Q. Even Black Widow is happening now?

As per rumors!

Q. There’s been a lot of talk about Marvel’s first Asian superhero Shang-Chi. This, when Crazy Rich Asians, the first American movie to have an all Asian cast in 20 years, surprisingly didn’t do so well in China, and some Asian countries. Do you see this as a risk or an opportunity for Marvel?

How many superheroes were in Crazy Rich Asians? I think every movie we do is a risk. We only want to do movies that people seem to think are risks. But doing this story of an Asian-American hero of Chinese heritage is something that is very intriguing to us. We have got filmmakers started. And I think it will be something very special and different than what we have done before. And I hope audiences around the world respond to it in the same way they do to Steve Rogers, whether they have American flags or not. It’s about the individual storyline. And it’s about the spectacle and an adventure that comes with the Marvel Studios movie.

Q. Do you plan to adapt any comic book from India? Joe Russo mentioned about Kamla Khan and Priyanka Chopra playing her. So, what’s the update on that?

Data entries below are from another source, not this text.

(** C4, amended: with the credential present, for every response with a
    non-success status [s] whose body parses to a JSON value other than
    [null], the handler returns [success: false] with usage 10, and its
    message is the body's [error] field when that field is present and
    truthy, and otherwise the text "Backend error: " followed by [s]. *)
Theorem nonsuccess_status_message
  (env : process_env) (input : SubmitInput) (w : world)
  (apiKey : string) (r : response) (data : value) :
  set_and_nonempty (INTERNAL_API_KEY env) = Some apiKey ->
  backend w (submit_request (backendUrl env) apiKey input) = Normal r ->
  ok r = false ->
  json r = Normal data ->
  nullish data = false ->
  handler env input w
  = (Normal {| output :=
                 VObj [ ("success", VBool false);
                        ("message",
                         if truthy (own_prop data "error")
                         then own_prop data "error"
                         else VStr ("Backend error: "
                                    ++ to_string (status r))) ];
               usage := {| total_tokens := 10 |} |},
     sent (submit_request (backendUrl env) apiKey input) w).
Proof.
  intros K B O J Nl. now rewrite (handler_not_ok env input w K B J Nl O).
Qed.

Lemma nonsuccess_status_message_witness :
  returned (handler env_with_key sample_input
              (fresh (replies 503 (Normal (VObj [("error", VStr "overloaded")])))))
  = Some {| output := VObj [ ("success", VBool false);
                             ("message", VStr "overloaded") ];
            usage := {| total_tokens := 10 |} |}
  /\
  returned (handler env_with_key sample_input
              (fresh (replies 503 (Normal (VObj [("error", VStr "")])))))
  = Some {| output := VObj [ ("success", VBool false);
                             ("message", VStr "Backend error: 503") ];
            usage := {| total_tokens := 10 |} |}.
Proof.
  split.
  - rewrite (@nonsuccess_status_message env_with_key sample_input
               (fresh (replies 503 (Normal (VObj [("error", VStr "overloaded")]))))
               "s3cret" _ _ eq_refl eq_refl eq_refl eq_refl eq_refl).
    reflexivity.
  - rewrite (@nonsuccess_status_message env_with_key sample_input
               (fresh (replies 503 (Normal (VObj [("error", VStr "")]))))
               "s3cret" _ _ eq_refl eq_refl eq_refl eq_refl eq_refl).
    reflexivity.
Defined.

(** C5, as the claim words it ("message equals the body's message field if
    present"), fails: on a 200 whose body is
    [{"success": true, "message": ""}] the field is present and empty, yet
    the returned message is the default text. *)
Lemma success_message_counterexample :
  let props := [("success", VBool true); ("message", VStr "")] in
  let run := handler env_with_key sample_input
               (fresh (replies 200 (Normal (VObj props)))) in
  option_map (output_field "message") (returned run)
  = Some (VStr "Transaction submitted to dark pool")
  /\ Spec.success_message props = VStr ""
  /\ option_map (output_field "message") (returned run)
     <> Some (Spec.success_message props).
Proof.
  cbv zeta. split; [reflexivity | split; [reflexivity | discriminate]].
Qed.

(** C5, amended: with the credential present, for every response with a
    success status whose body is a JSON object, the result's [success],
    [transaction_id] and [estimated_execution] are the body's fields as they
    are ([undefined] when missing; [success] is not forced to a boolean), and
    its message is the body's [message] field when that field is present and
    truthy, and otherwise "Transaction submitted to dark pool"; the usage is
    50. *)
Theorem success_status_relays_body
  (env : process_env) (input : SubmitInput) (w : world)
  (apiKey : string) (r : response) (props : list (string * value)) :
  set_and_nonempty (INTERNAL_API_KEY env) = Some apiKey ->
  backend w (submit_request (backendUrl env) apiKey input) = Normal r ->
  ok r = true ->
  json r = Normal (VObj props) ->
  handler env input w
  = (Normal {| output :=
                 VObj [ ("success", own_prop (VObj props) "success");
                        ("transaction_id",
                         own_prop (VObj props) "transaction_id");
                        ("message",
                         if truthy (own_prop (VObj props) "message")
                         then own_prop (VObj props) "message"
                         else VStr "Transaction submitted to dark pool");
                        ("estimated_execution",
                         own_prop (VObj props) "estimated_execution") ];
               usage := {| total_tokens := 50 |} |},
     sent (submit_request (backendUrl env) apiKey input) w).
Proof.
  intros K B O J. now rewrite (handler_ok env input w K B J eq_refl O).
Qed.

Well, there’s no official update. We had decided we won’t be officially talking about anything until after Avengers: Endgame and Spider-Man: Far From Home. Once those are done, we will start talking about what we are doing.

But to go back to the earlier question, we want our films to reflect audiences all over the globe who are waiting in line to see the movies. We want them all to, at one point, see themselves up there. And in the comic books, there are a lot of characters and a lot of opportunities to do that. And whether they are characters that were very big and popular over the last 10 years, like Captain Marvel, or more obscure characters that were changing and updating quite a bit like Shang-Chi.

Q. Black Panther’s Oscar win was like a victory for superhero films. Suicide Squad also won. Has the pressure increased for you?

I think there is more pressure on the Academy because they got to pay attention to the films. I am very proud of Black Panther. I have been very proud of a lot of movies we have made up to this point that we were not ever recognized that way. The fact that Black Panther was able to do it, and to win three of them was great.

Q. How different will be Marvel TV shows from films?

They will be longer. That’s hopefully the only difference. There will be time to really dig into characters. I am very excited because (we have) Winter Soldier, Falcon, Vision and Loki. I was here with Tom Hiddleston five years ago, and there was a big fan base for Loki. And now we just get to spend much more time with all those characters. That’s what we are excited about.